Once she opened up that thought to me I found my way to books that helped me think about these things in ways that worked for me. Borg and Spong were suggested along the way, but to be honest, they are still a bit too traditional for my tastes. The ones that really caught my imagination were John Hick, Paul Tillich, and , very recently, Gordon Kaufman.
I've blogged on Hick, Tillich, and Kaufman before and I will not waste much space just repeating what I said before, but I found particularly important the book The Philosophic Challenge of Religious Diversity with regards to Hick. From him I found a philosophic framework and justification for my foundation belief that religion must be pluralistic. There is an excellent on his official website called "Believable Christianity" which I find helpful too. My first encounters with Tillich were The Dynamics of Faith and The Courage to Be which I have blogged a lot on (and will continue to in the future). They presented me with ways to view Christianity that didn't conflict with my world view and (and this was the tricky part) still seemed packed with meaning and usefulness. My only problem with Tillich was that (at least in what I was reading of him) he seemed to leave little room for the type of pluralism I wanted to have as part of any religion I could wholeheartedly relate to.

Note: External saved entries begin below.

(* ===== verification/HostRlp.v ===== *)
(** * The host functions that encode RLP

    [rlp_u128_size], [platon_rlp_u128] and their siblings are declared in
    [src/libraries/platonlib/include/platon/chain.hpp] and implemented by the chain,
    outside this repository. [HostRLP] is their interface: a [size] function says how
    many bytes the [platon_rlp] function writes at its destination. *)

From S2P Require Import Prelude Common RlpSpec.

Class HostRLP := {
  rlp_u128_size : Z -> Z -> Z;
  platon_rlp_u128 : Z -> Z -> bytes;
  rlp_bytes_size : bytes -> Z;
  platon_rlp_bytes : bytes -> bytes;
  rlp_list_size : Z -> Z;
  platon_rlp_list : bytes -> bytes
}.

(** Documented behaviour: each function writes the RLP encoding of its argument, the
    list functions taking the concatenated encodings of the items. *)
Class HostRLPLaws `{HostRLP} : Prop := {
  u128_size_law h l : 0 <= h < 2 ^ 64 -> 0 <= l < 2 ^ 64 ->
    rlp_u128_size h l = len (platon_rlp_u128 h l);
  u128_law h l : 0 <= h < 2 ^ 64 -> 0 <= l < 2 ^ 64 ->
    platon_rlp_u128 h l = enc (int_item (h * 2 ^ 64 + l));
  bytes_size_law b : bytes_ok b -> len b < 2 ^ 32 ->
    rlp_bytes_size b = len (platon_rlp_bytes b);
  bytes_law b : bytes_ok b -> len b < 2 ^ 32 -> platon_rlp_bytes b = enc_str b;
  list_size_law p : len p < 2 ^ 32 -> rlp_list_size (len p) = len (platon_rlp_list p);
  list_law p : len p < 2 ^ 32 -> platon_rlp_list p = enc_payload p
}.

(** A host that satisfies the laws, for concrete runs. *)
Definition host_rlp : HostRLP := {|
  rlp_u128_size h l := len (enc (int_item (h * 2 ^ 64 + l)));
  platon_rlp_u128 h l := enc (int_item (h * 2 ^ 64 + l));
  rlp_bytes_size b := len (enc_str b);
  platon_rlp_bytes := enc_str;
  rlp_list_size n := len (header 192 n) + n;
  platon_rlp_list := enc_payload
|}.

Lemma host_rlp_laws : @HostRLPLaws host_rlp.
Proof. constructor; try done. intros p _. simpl. by rewrite len_enc_payload. Defined.
Lemma run_ops_spec s b os :
  represents s b -> ops_ok b os -> budget b + ops_cost os < 2 ^ 32 ->
  exists s', run_ops s os = Ok s' /\ represents s' (foldl build b os) /\
             budget (foldl build b os) <= budget b + ops_cost os.
Proof using All.
  revert s b. induction os as [|o os IH]; intros s b HR HO HB.
  { exists s. cbn. split; [done |]. split; [done | lia]. }
  destruct HO as [HO HOs]. cbn in HB. fold (ops_cost os) in HB.
  assert (0 <= ops_cost os) as HC.
  { clear. induction os as [|o os IH]; [done |]. cbn. pose proof (op_cost_nonneg o).
    fold (ops_cost os). lia. }
  destruct (run_op_spec s b o HR HO) as (s1 & E1 & HR1 & HB1); [lia |].
  destruct (IH s1 _ HR1 HOs) as (s2 & E2 & HR2 & HB2); [lia |].
  exists s2. cbn. rewrite E1. fold (ops_cost os). split; [done |]. split; [done | lia].
Qed.

(** [out()] gives the encodings of the items once every list is complete. *)
Lemma stream_out_spec s b :
  represents s b ->
  stream_out s = match b_open b with
                 | [] => Ok (b_done b)
                 | _ => platon_throw "listStack is not empty"
                 end.
Proof using Type.
  intros (HO & HS & _). unfold stream_out. rewrite HS.
  destruct (b_open b) as [|[n its] fs]; [| done]. simpl. by apply out_holds.
Qed.

(** C4. Any sequence of stream operations is correct: the stream refines a builder of
    RLP trees, so [out()] gives the encodings of the items written when every list
    opened is complete, and throws while one is not. *)
Theorem stream_refines_builder (os : list stream_op) :
  ops_ok empty_builder os -> ops_cost os < 2 ^ 32 ->
  (s ← run_ops stream_new os; stream_out s) =
  let b := foldl build empty_builder os in
  match b_open b with
  | [] => Ok (b_done b)
  | _ => platon_throw "listStack is not empty"
  end.
Proof using All.
  intros HO HB. destruct (run_ops_spec stream_new empty_builder os) as (s & E & HR & _).
  - split; [apply holds_new | done].
  - done.
  - done.
  - rewrite E. cbn [mbind res_bind]. by apply stream_out_spec.
Qed.

(** Appending more raw items than the innermost open list still waits for is
    refused, whatever was written before. *)
Theorem appendRaw_refuses_excess (os : list stream_op) (bs : bytes) (k n : Z) its fs :
  ops_ok empty_builder os -> ops_cost os + len bs < 2 ^ 32 ->
  b_open (foldl build empty_builder os) = (n, its) :: fs -> n < k ->
  (s ← run_ops stream_new os; appendRaw s bs k) = platon_throw "itemCount too large".
Proof using All.
  intros HO HB Eb Hk. destruct (run_ops_spec stream_new empty_builder os) as (s & E & HR & HB').
  - split; [apply holds_new | done].
  - done.
  - change (budget empty_builder) with 0. lia.
  - rewrite E. cbn [mbind res_bind]. change (budget empty_builder) with 0 in HB'.
    apply (appendRaw_too_many s _ bs k n its fs HR Eb Hk). lia.
Qed.
End StreamFacts.

(** Zigzag maps a 128-bit signed integer to an unsigned one and is undone by the
    reader. *)
Lemma zigzag_value l :
  - 2 ^ 127 <= l < 2 ^ 127 -> zigzag l = if l <? 0 then - 2 * l - 1 else 2 * l.
Proof.
  intros Hl. unfold zigzag. rewrite Z.shiftl_mul_pow2, shiftr_div by lia.
  change (2 ^ 1) with 2.
  assert (forall a, Z.lxor a (-1) = - a - 1) as HX
    by (intros a; rewrite Z.lxor_m1_r; unfold Z.lnot; lia).
  destruct (Z.ltb_spec l 0).
  - replace (l / 2 ^ 127) with (-1).
    2: { apply Z.div_unique with (l + 2 ^ 127); lia. }
    rewrite HX. unfold swrap.
    destruct (Z.lt_ge_cases (l * 2) (- 2 ^ 127)).
    + replace ((l * 2 + 2 ^ (128 - 1)) mod 2 ^ 128) with (l * 2 + 2 ^ 127 + 2 ^ 128).
      2: { apply Z.mod_unique with (-1); lia. }
      unfold wrap. symmetry. apply Z.mod_unique with (-1); lia.
    + rewrite Z.mod_small by lia. change (128 - 1) with 127.
      unfold wrap. rewrite Z.mod_small by lia. lia.
  - rewrite Z.div_small, Z.lxor_0_r by lia. unfold swrap.
    destruct (Z.lt_ge_cases (l * 2) (2 ^ 127)).
    + rewrite Z.mod_small by lia. change (128 - 1) with 127. rewrite wrap_small; lia.
    + replace ((l * 2 + 2 ^ (128 - 1)) mod 2 ^ 128) with (l * 2 - 2 ^ 127).
      2: { apply Z.mod_unique with 1; lia. }
      unfold wrap. symmetry. apply Z.mod_unique with (-1); lia.
Qed.

Definition sample_ops : list stream_op :=
  [OpOpen 2; OpBytes [1; 2; 3]; OpOpen 2; OpInt 1024; OpRaw [Lst [Str [7]]]; OpOpen 0].

Lemma stream_refines_builder_witness :
  (s ← @run_ops host_rlp stream_new sample_ops; stream_out s) =
  Ok [202; 131; 1; 2; 3; 197; 130; 4; 0; 193; 7; 192].
Proof.
  etransitivity.
  - apply (@stream_refines_builder host_rlp host_rlp_laws sample_ops).
    + repeat split; try (cbn; lia); try done; repeat constructor; cbn; unfold is_byte; lia.
    + vm_compute. reflexivity.
  - vm_compute. reflexivity.
Defined.

Lemma appendRaw_refuses_excess_witness :
  (s ← @run_ops host_rlp stream_new [OpOpen 1]; @appendRaw host_rlp s [7; 8] 2)
  = platon_throw "itemCount too large".
Proof.
  apply (@appendRaw_refuses_excess host_rlp host_rlp_laws [OpOpen 1] [7; 8] 2 1 [] []).
  - cbn. lia.
  - vm_compute. reflexivity.
  - reflexivity.
  - lia.
Defined.
#[export] Instance c_pair_laws {A B} (ca : codec A) (cb : codec B) ta tb va vb sa sb :
  CodecLaws ca ta va sa -> CodecLaws cb tb vb sb ->
  CodecLaws (c_pair ca cb) (pair_tree ta tb) (pair_prop va vb) (pair_prop sa sb).
Proof using All.
  intros HA HB. unfold pair_tree. split.
  - intros [x y] [Hx Hy]. apply leaves_ok_lst. repeat constructor;
      [by apply (tree_leaves (c := ca)) | by apply (tree_leaves (c := cb))].
  - intros [x y] s b [Hx Hy] HR HBu. simpl in Hx, Hy. rewrite cost_list in *.
    cbn [total_cost foldr fst snd] in HBu |- *.
    pose proof (cost_pos (ta x)). pose proof (cost_pos (tb y)). cbn [put c_pair fst snd].
    destruct (appendList_spec s b 2 HR) as (s1 & E1 & HR1 & HB1); [lia | lia |].
    rewrite E1. cbn [mbind res_bind]. change (2 =? 0) with false in *. cbv iota in HR1, HB1.
    destruct (put_law (c := ca) x s1 _ Hx HR1) as (s2 & E2 & HR2 & HB2); [lia |].
    rewrite E2. cbn [mbind res_bind].
    destruct (put_law (c := cb) y s2 _ Hy HR2) as (s3 & E3 & HR3 & HB3); [lia |].
    exists s3. split; [done |].
    change (add_item (add_item (open_list b 2) (ta x)) (tb y))
      with (foldl add_item (open_list b (len [ta x; tb y])) [ta x; tb y]) in HR3, HB3.
    rewrite open_list_full in HR3, HB3 by done. split; [done | lia].
  - intros [x y] [Hx Hy]. simpl in Hx, Hy.
    destruct (measure_law (c := ca) x Hx) as (n & Hn & En & Sn).
    destruct (measure_law (c := cb) y Hy) as (m & Hm & Em & Sm).
    exists (list_total (u32 (n + m))). split; [apply list_total_nonneg, wrap_range; lia |].
    cbn [measure c_pair fst snd]. split.
    + intros r Hr. rewrite En by auto with codec. cbn [mbind res_bind].
      rewrite Em by auto with codec. cbn [mbind res_bind]. rewrite bump_bump.
      apply size_list_bump.
    + intros [Sx Sy] HL'. simpl in Sx, Sy. pose proof (payload_lt _ HL') as HP.
      apply list_total_exact; [done |]. cbn in HP |- *. rewrite app_nil_r, length_app in *.
      rewrite Sn, Sm by (done || lia). lia.
  - intros mem [x y] [Hx Hy] HI d q HS. simpl in Hx, Hy. cbn [fst snd] in HI, HS.
    cbn [fetch c_pair m_data fresh].
    rewrite (itemCountStrict_spec mem d q _ HI HS). cbn [mbind res_bind].
    change (len [ta x; tb y] =? 2) with true. cbn [negb].
    destruct (index_item mem d q _ (fresh d) 0 (ta x) HI HS) as (v & p & r & E & HV & Ed & HC);
      [done | by left | done |].
    change (Z.of_nat 0) with 0 in E. rewrite E. cbn [mbind res_bind].
    rewrite (fetch_law (c := ca) mem x Hx) with (q := p);
      [| eapply item_ok_elem; [exact HI | set_solver] | done]. cbn [mbind res_bind].
    destruct (index_item mem d q _ r 1 (tb y) HI HS) as (v' & p' & r' & E' & HV' & _ & _);
      [done | done | done |].
    change (Z.of_nat 1) with 1 in E'. rewrite E'. cbn [mbind res_bind].
    rewrite (fetch_law (c := cb) mem y Hy) with (q := p');
      [done | eapply item_ok_elem; [exact HI | set_solver] | done].
Qed.

(** A map is a set of pairs ordered by their keys. *)
#[export] Instance c_map_laws {K V} (ck : codec K) (cv : codec V) less tk tv vk vv sk sv :
  CodecLaws ck tk vk sk -> CodecLaws cv tv vv sv -> CppLess less ->
  CodecLaws (c_map less ck cv) (list_tree (pair_tree tk tv))
    (set_valid (fun a b => less (fst a) (fst b)) (pair_prop vk vv)) (all_prop (pair_prop sk sv)).
Proof using All.
  intros HK HV HLess. set (less' := fun a b : K * V => less (fst a) (fst b)).
  assert (CppLess less') as HLess' by (intros a b; apply HLess).
  exact (c_set_laws (c_pair ck cv) less' _ _ _ _ HLess').
Qed.
End Containers.

(** ** Members, classes and tuples *)

Section Members.
Context `{HL : HostRLPLaws}.

#[export] Instance fields_nil_laws : FieldsLaws fields_nil (fun _ => []) anything anything.
Proof using All.
  split; try done.
  - intros x s b _ HR _. exists s. cbn. split; [done |]. split; [done | lia].
  - intros x _. exists 0. split; [done |]. split; [| done]. intros r Hr. by rewrite bump_nothing.
  - intros mem [] pre post d p r _ _ _ Ed HC. by exists r.
Qed.
(** C22. What [operator<<] writes, [convert<T>] reads, for every type that has a
    [Converter] and every set of flags: the two ways to read a value, [fetch] and
    [convert], agree. *)
Theorem convert_roundtrip `{HL : HostRLPLaws} (t : ty) (x : val t) (flags : Z) :
  convertible t = true -> sizes_ok t -> valid t x -> cost (tree t x) < RLP_LIMIT ->
  (data ← rlp (codec_of t) x;
   r ← RLP_new data (mk_ref (Some 0) (len data)) VeryStrict;
   convert data t flags r) = Ok x.
Proof.
  intros Hc Hs Hx HB.
  pose proof (tree_leaves (CodecLaws := codec_of_laws t) x Hx) as HV.
  rewrite (rlp_enc (codec_of t) (tree t) (valid t) (sized t)) by done. cbn [mbind res_bind].
  pose proof (cost_ok _ HV HB) as HI.
  pose proof (shows_whole (enc (tree t x))) as HS.
  rewrite (new_exact _ _ 0 (tree t x)) by done. cbn [mbind res_bind].
  rewrite (convert_computes _ t flags _ Hs HI _ _ HS). by apply value_of_tree.
Qed.

(** The comparisons of an RLP value: with a text both operators look at strings only,
    so that a list is neither equal nor different; with an integer a string too long for
    the integer's type is not unequal but ends the transaction. *)
Theorem comparisons (pre post : bytes) (it : item) (s : bytes) (w i : Z) :
  0 <= w -> item_ok it ->
  eq_string (pre ++ enc it ++ post) s (view_of pre it)
    = Ok (match it with Str b => bool_decide (b = s) | Lst _ => false end) /\
  ne_string (pre ++ enc it ++ post) s (view_of pre it)
    = Ok (match it with Str b => bool_decide (b <> s) | Lst _ => false end) /\
  eq_int (pre ++ enc it ++ post) w i (view_of pre it) =
    match it with
    | Lst _ => Ok false
    | Str b =>
        if leading_zero b then Ok false
        else if w / 8 <? len b then platon_throw "bad cast"
        else Ok (be_value b mod 2 ^ w =? i)
    end.
Proof.
  intros Hw HI. pose proof (view_shows pre it post) as HS.
  destruct (head_exact _ _ _ _ HI HS). unfold eq_string, ne_string, eq_int.
  rewrite hv_data, (rlp_toString_spec _ _ _ _ LaissezFaire HI HS). destruct it as [b | l].
  - do 2 (split; [done |]). rewrite (isInt_spec _ _ _ b HI HS), (toInt_item _ _ _ w Strict _ Hw HI HS).
    cbn. destruct (leading_zero b); [done |]. cbn.
    change (has Strict FailIfTooBig) with true. rewrite andb_true_r. by case_bool.
  - do 2 (split; [done |]). by rewrite (isInt_list _ _ _ l HI HS).
Qed.

(** [toUnorderedSet] of a list: the converted elements, each once. *)
Lemma unordered_elements `{EqDecision T} (xs acc : list T) :
  NoDup acc -> let s := foldl (fun s x => unordered_insert x s) acc xs in
  NoDup s /\ forall x, x ∈ s <-> x ∈ acc \/ x ∈ xs.
Proof.
  revert acc. induction xs as [|x xs IH]; intros acc HN; [split; set_solver |].
  cbn [foldl]. destruct (IH (unordered_insert x acc)) as [H1 H2].
  { unfold unordered_insert. case_bool_decide; [done |]. apply NoDup_app.
    split; [done |]. split; [set_solver | apply NoDup_singleton]. }
  split; [done |]. intros y. rewrite H2. unfold unordered_insert. case_bool_decide; set_solver.
Qed.

(** Elements inserted in the order they were written. *)
Lemma unordered_rebuild `{EqDecision T} (l pre : list T) :
  NoDup (pre ++ l) -> foldl (fun s x => unordered_insert x s) pre l = pre ++ l.
Proof.
  revert pre. induction l as [|x l IH]; intros pre HN; [by rewrite app_nil_r |]. cbn [foldl].
  unfold unordered_insert at 2. rewrite bool_decide_eq_false_2.
  - rewrite IH; rewrite <- app_assoc; done.
  - apply NoDup_app in HN as (_ & HN & _). intros Hx. apply (HN x Hx). by left.
Qed.

(** What is written of an unordered set is read back with the same elements. *)
#[export] Instance c_unordered_set_laws `{HL : HostRLPLaws} {T} `{EqDecision T} (c : codec T) tree valid sized :
  CodecLaws c tree valid sized ->
  CodecLaws (c_unordered_set c) (list_tree tree) (fun l => Forall valid l /\ NoDup l) (all_prop sized).
Proof using All.
  intros HC. split.
  - intros x [Hx _]. by apply (list_leaves c tree valid sized).
  - intros x s b [Hx _]. by apply (put_sequence_spec c tree valid sized).
  - intros x [Hx _]. by apply (size_container_spec c tree valid sized).
  - intros mem l [HF HA] HI d q HS. cbn [fetch c_unordered_set].
    rewrite (fetch_elements_spec c tree valid sized _ mem d q l) by done.
    by rewrite unordered_rebuild.
Qed.

Lemma toUnorderedSet_total `{EqDecision T} mem (f : item -> res T) conv flags it d p :
  item_ok it -> shows mem d p (enc it) ->
  (forall l, it = Lst l -> Forall (computes mem f conv) l) ->
  toUnorderedSet mem conv flags d =
  (xs ← elements_of f flags it; Ok (foldl (fun s x => unordered_insert x s) [] xs)).
Proof.
  intros HI H HF. destruct (head_exact mem d p _ HI H). unfold toUnorderedSet. rewrite hv_list.
  destruct it as [b | l]; cbn [mbind res_bind is_lst elements_of].
  - unfold bad_cast. by case_bool.
  - by rewrite (foreach_traverse mem f conv (fun s x => unordered_insert x s) l d p) by auto.
Qed.

(** With [ThrowOnFail] no negative number is returned. *)
Lemma toPositiveInt64_positive mem flags d i :
  has flags ThrowOnFail = true -> toPositiveInt64 mem flags d = Ok i -> 0 <= i.
Proof.
  intros HF E. unfold toPositiveInt64 in E. inv_ok. rewrite HF in *. cbn [andb] in *.
  destruct (Z.ltb_spec (swrap 64 x) 0); inv_ok; lia.
Qed.

(** A pair of a set and a vector of hashes, read from a list with a repeated element;
    and from one whose second element is no list of hashes. *)
Lemma convert_total_witness :
  let t := TPair (TSet (TUint W8)) (TVector (TFixedHash 2)) in
  let it l := Lst [Lst [Str [7]; Str [5]; Str [7]]; l] in
  convert ([9] ++ enc (it (Lst [Str [1; 2]])) ++ [3]) t Strict (fresh (view_of [9] (it (Lst [Str [1; 2]]))))
    = Ok ([5; 7], [[1; 2]]) /\
  convert ([9] ++ enc (it (Lst [Str [1; 2; 3]])) ++ [3]) t Strict
    (fresh (view_of [9] (it (Lst [Str [1; 2; 3]])))) = Panic "bad cast".
Proof.
  split; (etransitivity; [apply convert_total | vm_compute; reflexivity]); try (cbn; lia);
    (split; [| vm_compute; reflexivity]); repeat split; repeat constructor; unfold is_byte; lia.
Defined.

Definition sample_pair_type : ty :=
  TPair (TArray 2 (TInt W16)) (TVector (TSet (TFixedHash 2))).

Definition sample_pair : val sample_pair_type := ([-300; 7], [[[1; 0]; [2; 0]]; []]).

Lemma convert_roundtrip_witness :
  (data ← @rlp _ (@codec_of host_rlp sample_pair_type) sample_pair;
   r ← RLP_new data (mk_ref (Some 0) (len data)) VeryStrict;
   convert data sample_pair_type LaissezFaire r) = Ok sample_pair.
Proof.
  apply (@convert_roundtrip host_rlp host_rlp_laws sample_pair_type sample_pair LaissezFaire).
  - reflexivity.
  - cbn. lia.
  - repeat split; cbn; try lia; repeat constructor; cbn; unfold is_byte; try lia; done.
  - vm_compute. reflexivity.
Defined.

Lemma comparisons_witness :
  eq_int ([9] ++ enc (Str [1; 0; 0; 0; 0]) ++ []) 32 5 (view_of [9] (Str [1; 0; 0; 0; 0]))
    = Panic "bad cast" /\
  ne_string ([9] ++ enc (Str [1; 0; 0; 0; 0]) ++ []) [1] (view_of [9] (Str [1; 0; 0; 0; 0])) = Ok true.
Proof.
  destruct (comparisons [9] [] (Str [1; 0; 0; 0; 0]) [1] 32 5) as (_ & E & E').
  - lia.
  - split; [| vm_compute; reflexivity]. repeat constructor; unfold is_byte; lia.
  - split; [rewrite E'; reflexivity | rewrite E; reflexivity].
Defined.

Then I encountered Gordon Kaufman's In Face of Mystery and I am still mulling it all over, but it seems to have everything I was looking for in a systematic theology. It was Christian in form, did not conflict with my humanistic world view (and in fact seems informed by it), still contains meaning and value, and it acknowledges that it is a choice among many, not the only correct choice, and seems to me fundamentally pluralistic.
Next time a few words on how all of these influences seem to be leading me to a new self-identification with Unitarian-Universalism.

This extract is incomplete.